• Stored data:
- Opening Delimiter -
(** ** Instances within a stage *)

(** The states in which only the machine of the stage runs. *)
Definition inner_states (st : Stage) : list State :=
  match st with
  | Sig => [StateParticipantsConfirmationsInit; StateAwaitParticipantsConfirmations]
  | Dkg =>
      [StateDkgCommitsAwaitConfirmations; StateDkgDealsAwaitConfirmations;
       StateDkgResponsesAwaitConfirmations; StateDkgMasterKeyAwaitConfirmations]
  | Signing => [StateSigningIdle; StateSigningAwaitPartialSigns; StateSigningPartialSignsCollected]
  end.

(** Every state the machine of a stage can be in. *)
Definition all_states (st : Stage) : list State :=
  stage_states st ++
  match st with
  | Sig => [StateValidationCanceledByParticipant; StateValidationCanceledByTimeout; StateDkgInitial]
  | Dkg => [StateDkgCommitsAwaitCanceledByTimeout; StateDkgDealsAwaitCanceledByTimeout;
            StateDkgResponsesAwaitCanceledByTimeout; StateDkgMasterKeyAwaitCanceledByTimeout;
            StateSigningInitial]
  | Signing => []
  end.

Lemma stage_inv_all_states st p s : stage_inv st p s → s ∈ all_states st.
Proof.
  unfold all_states. destruct st; cbn [stage_inv]; rewrite elem_of_app.
  - apply sig_inv_states.
  - apply dkg_inv_states.
  - intros H%signing_inv_states. by left.
Qed.

Lemma inner_stage st st' p s : s ∈ inner_states st → stage_inv st' p s → st' = st.
Proof.
  intros Hs Hi%stage_inv_all_states.
  destruct st, st'; try reflexivity; exfalso; refine (disjointb_spec _ _ s _ Hs Hi); by vm_compute.
Qed.

(** An instance in a state of a stage answers as the stage's step function. *)
Lemma inst_Do_in st i d p e args :
  reachable i → dump i = Some d → dump_Payload d = Some p → dump_State d ∈ inner_states st →
  stage_inv st p (dump_State d) ∧ ∃ f, stage_New st = Ret f ∧
    FSMInstance_Do i e args =
      ('(s', p', (resp, err)) ←
         spec_do (stage_events st) (stage_callbacks st) (dump_State d) e args (Some p);
       let d' := mk_FSMDump (TransactionId d)
                   (match resp with Some r => rs_State r | None => dump_State d end) p' in
       Ret (mk_FSMInstance (Some (with_state f s')) (Some d'),
            (resp, match resp with Some _ => default "" (FSMDump_Marshal d') | None => "" end, err))).
Proof.
  intros Hre Hd Hp Hs.
  destruct (inst_Do i e args (reachable_inst_ok _ Hre)) as (st0 & f & d0 & p0 & Hf & _ & Hd0 & Hp0 & Hinv & HDo).
  assert (d0 = d) as -> by congruence. assert (p0 = p) as -> by congruence.
  pose proof (inner_stage _ _ _ _ Hs Hinv) as ->. split; [exact Hinv|]. exists f. split; [exact Hf|exact HDo].
Qed.

(** A step of the stage is an event of the instance. *)
Lemma inst_step st i d p e args s' p' resp :
  reachable i → dump i = Some d → dump_Payload d = Some p → dump_State d ∈ inner_states st →
  spec_do (stage_events st) (stage_callbacks st) (dump_State d) e args (Some p) =
    Ret (s', Some p', (Some resp, None)) →
  ∃ i' b, FSMInstance_Do i e args = Ret (i', (Some resp, b, None)) ∧ rs_State resp = s' ∧
    FSMInstance_State i' = inl s' ∧ dump i' = Some (mk_FSMDump (TransactionId d) s' (Some p')).
Proof.
  intros Hre Hd Hp Hs Hstep. destruct (inst_Do_in st i d p e args Hre Hd Hp Hs) as (_ & f & _ & HDo).
  rewrite Hstep in HDo. cbn [mbind Go_bind] in HDo. cbv zeta in HDo.
  destruct (spec_do_response _ _ _ _ _ _ _ _ _ Hstep) as (r & Hr & Hst). injection Hr as <-.
  do 2 eexists. split; [exact HDo|]. rewrite Hst. done.
Qed.

(** An event whose callback refuses leaves state and payload as they are. *)
Lemma inst_refused st i d p e args :
  reachable i → dump i = Some d → dump_Payload d = Some p → dump_State d ∈ inner_states st →
  args_present args →
  (∀ s' p' resp, spec_do (stage_events st) (stage_callbacks st) (dump_State d) e args (Some p) ≠
     Ret (s', p', (resp, None))) →
  ∃ i' resp b err, FSMInstance_Do i e args = Ret (i', (resp, b, Some err)) ∧
    FSMInstance_State i' = inl (dump_State d) ∧
    ∃ d', dump i' = Some d' ∧ same_payload (dump_Payload d') (Some p).
Proof.
  intros Hre Hd Hp Hs Hargs Hno. destruct (inst_Do_in st i d p e args Hre Hd Hp Hs) as (Hinv & f & _ & HDo).
  destruct (stage_progress st _ p e args Hinv Hargs) as (s' & p' & resp & [err|] & Hstep & Hcase);
    [|by destruct (Hno s' p' resp)].
  destruct Hcase as [-> Hsame]. rewrite Hstep in HDo. cbn [mbind Go_bind] in HDo. cbv zeta in HDo.
  do 4 eexists. split; [exact HDo|]. split; [reflexivity|]. eexists. split; [reflexivity|]. exact Hsame.
Qed.

(** ** Replies to a proposal *)

(** A valid reply of a participant that is still awaited, in time. *)
Record timely (r : SignatureProposalParticipantRequest) (x : SignatureProposalParticipant) : Prop := {
  ti_valid : SignatureProposalParticipantRequest_Validate r = None;
  ti_awaited : sgp_Status x = SigConfirmationAwaitConfirmation;
  ti_in_time : late_reply r x = false
}.

Lemma actionResponse_ok e r p c q x status :
  pay_SignatureProposalPayload p = Some c → sc_Quorum c = Some q → q !! pr_ParticipantId r = Some x →
  timely r x → reply_status e = Some status →
  actionProposalResponseByParticipant e [RqParticipant r] (Some p) =
    Ret (Some (replied r status x c q p), ("", None, None)).
Proof.
  intros Hc Hq Hx [Hv Ha Hl] He. unfold actionProposalResponseByParticipant, payload, set_payload,
    SigQuorumExists, SigQuorumGet, SigQuorumUpdate. act_run.
  rewrite Hv. simpl. rewrite Hc. simpl. rewrite Hq. simpl. rewrite Hx. simpl.
  unfold late_reply in Hl. rewrite Hl. rewrite Ha. simpl. unfold reply_status in He.
  destruct (e =s? EventConfirmSignatureProposal); simplify_eq/=; [done|].
  destruct (e =s? EventDeclineProposal); by simplify_eq/=.
Qed.

(** The confirmation and the quorum after a reply. *)
Definition replied_quorum (r : SignatureProposalParticipantRequest) status x
    (q : gmap Z SignatureProposalParticipant) :=
  <[pr_ParticipantId r := sgp_set_status status (pr_CreatedAt r) x]> q.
- Closing Delimiter -
• HOW TO COMPLETE THIS TASK: I'd like the entries above reproduced in full, exactly as they stand.

• SOLVED EXERCISE:
(** ** Instances within a stage *)

(** The states in which only the machine of the stage runs. *)
Definition inner_states (st : Stage) : list State :=
  match st with
  | Sig => [StateParticipantsConfirmationsInit; StateAwaitParticipantsConfirmations]
  | Dkg =>
      [StateDkgCommitsAwaitConfirmations; StateDkgDealsAwaitConfirmations;
       StateDkgResponsesAwaitConfirmations; StateDkgMasterKeyAwaitConfirmations]
  | Signing => [StateSigningIdle; StateSigningAwaitPartialSigns; StateSigningPartialSignsCollected]
  end.

(** Every state the machine of a stage can be in. *)
Definition all_states (st : Stage) : list State :=
  stage_states st ++
  match st with
  | Sig => [StateValidationCanceledByParticipant; StateValidationCanceledByTimeout; StateDkgInitial]
  | Dkg => [StateDkgCommitsAwaitCanceledByTimeout; StateDkgDealsAwaitCanceledByTimeout;
            StateDkgResponsesAwaitCanceledByTimeout; StateDkgMasterKeyAwaitCanceledByTimeout;
            StateSigningInitial]
  | Signing => []
  end.

Lemma stage_inv_all_states st p s : stage_inv st p s → s ∈ all_states st.
Proof.
  unfold all_states. destruct st; cbn [stage_inv]; rewrite elem_of_app.
  - apply sig_inv_states.
  - apply dkg_inv_states.
  - intros H%signing_inv_states. by left.
Qed.

Lemma inner_stage st st' p s : s ∈ inner_states st → stage_inv st' p s → st' = st.
Proof.
  intros Hs Hi%stage_inv_all_states.
  destruct st, st'; try reflexivity; exfalso; refine (disjointb_spec _ _ s _ Hs Hi); by vm_compute.
Qed.

(** An instance in a state of a stage answers as the stage's step function. *)
Lemma inst_Do_in st i d p e args :
  reachable i → dump i = Some d → dump_Payload d = Some p → dump_State d ∈ inner_states st →
  stage_inv st p (dump_State d) ∧ ∃ f, stage_New st = Ret f ∧
    FSMInstance_Do i e args =
      ('(s', p', (resp, err)) ←
         spec_do (stage_events st) (stage_callbacks st) (dump_State d) e args (Some p);
       let d' := mk_FSMDump (TransactionId d)
                   (match resp with Some r => rs_State r | None => dump_State d end) p' in
       Ret (mk_FSMInstance (Some (with_state f s')) (Some d'),
            (resp, match resp with Some _ => default "" (FSMDump_Marshal d') | None => "" end, err))).
Proof.
  intros Hre Hd Hp Hs.
  destruct (inst_Do i e args (reachable_inst_ok _ Hre)) as (st0 & f & d0 & p0 & Hf & _ & Hd0 & Hp0 & Hinv & HDo).
  assert (d0 = d) as -> by congruence. assert (p0 = p) as -> by congruence.
  pose proof (inner_stage _ _ _ _ Hs Hinv) as ->. split; [exact Hinv|]. exists f. split; [exact Hf|exact HDo].
Qed.

(** A step of the stage is an event of the instance. *)
Lemma inst_step st i d p e args s' p' resp :
  reachable i → dump i = Some d → dump_Payload d = Some p → dump_State d ∈ inner_states st →
  spec_do (stage_events st) (stage_callbacks st) (dump_State d) e args (Some p) =
    Ret (s', Some p', (Some resp, None)) →
  ∃ i' b, FSMInstance_Do i e args = Ret (i', (Some resp, b, None)) ∧ rs_State resp = s' ∧
    FSMInstance_State i' = inl s' ∧ dump i' = Some (mk_FSMDump (TransactionId d) s' (Some p')).
Proof.
  intros Hre Hd Hp Hs Hstep. destruct (inst_Do_in st i d p e args Hre Hd Hp Hs) as (_ & f & _ & HDo).
  rewrite Hstep in HDo. cbn [mbind Go_bind] in HDo. cbv zeta in HDo.
  destruct (spec_do_response _ _ _ _ _ _ _ _ _ Hstep) as (r & Hr & Hst). injection Hr as <-.
  do 2 eexists. split; [exact HDo|]. rewrite Hst. done.
Qed.

(** An event whose callback refuses leaves state and payload as they are. *)
Lemma inst_refused st i d p e args :
  reachable i → dump i = Some d → dump_Payload d = Some p → dump_State d ∈ inner_states st →
  args_present args →
  (∀ s' p' resp, spec_do (stage_events st) (stage_callbacks st) (dump_State d) e args (Some p) ≠
     Ret (s', p', (resp, None))) →
  ∃ i' resp b err, FSMInstance_Do i e args = Ret (i', (resp, b, Some err)) ∧
    FSMInstance_State i' = inl (dump_State d) ∧
    ∃ d', dump i' = Some d' ∧ same_payload (dump_Payload d') (Some p).
Proof.
  intros Hre Hd Hp Hs Hargs Hno. destruct (inst_Do_in st i d p e args Hre Hd Hp Hs) as (Hinv & f & _ & HDo).
  destruct (stage_progress st _ p e args Hinv Hargs) as (s' & p' & resp & [err|] & Hstep & Hcase);
    [|by destruct (Hno s' p' resp)].
  destruct Hcase as [-> Hsame]. rewrite Hstep in HDo. cbn [mbind Go_bind] in HDo. cbv zeta in HDo.
  do 4 eexists. split; [exact HDo|]. split; [reflexivity|]. eexists. split; [reflexivity|]. exact Hsame.
Qed.

(** ** Replies to a proposal *)

(** A valid reply of a participant that is still awaited, in time. *)
Record timely (r : SignatureProposalParticipantRequest) (x : SignatureProposalParticipant) : Prop := {
  ti_valid : SignatureProposalParticipantRequest_Validate r = None;
  ti_awaited : sgp_Status x = SigConfirmationAwaitConfirmation;
  ti_in_time : late_reply r x = false
}.

Lemma actionResponse_ok e r p c q x status :
  pay_SignatureProposalPayload p = Some c → sc_Quorum c = Some q → q !! pr_ParticipantId r = Some x →
  timely r x → reply_status e = Some status →
  actionProposalResponseByParticipant e [RqParticipant r] (Some p) =
    Ret (Some (replied r status x c q p), ("", None, None)).
Proof.
  intros Hc Hq Hx [Hv Ha Hl] He. unfold actionProposalResponseByParticipant, payload, set_payload,
    SigQuorumExists, SigQuorumGet, SigQuorumUpdate. act_run.
  rewrite Hv. simpl. rewrite Hc. simpl. rewrite Hq. simpl. rewrite Hx. simpl.
  unfold late_reply in Hl. rewrite Hl. rewrite Ha. simpl. unfold reply_status in He.
  destruct (e =s? EventConfirmSignatureProposal); simplify_eq/=; [done|].
  destruct (e =s? EventDeclineProposal); by simplify_eq/=.
Qed.

(** The confirmation and the quorum after a reply. *)
Definition replied_quorum (r : SignatureProposalParticipantRequest) status x
    (q : gmap Z SignatureProposalParticipant) :=
  <[pr_ParticipantId r := sgp_set_status status (pr_CreatedAt r) x]> q.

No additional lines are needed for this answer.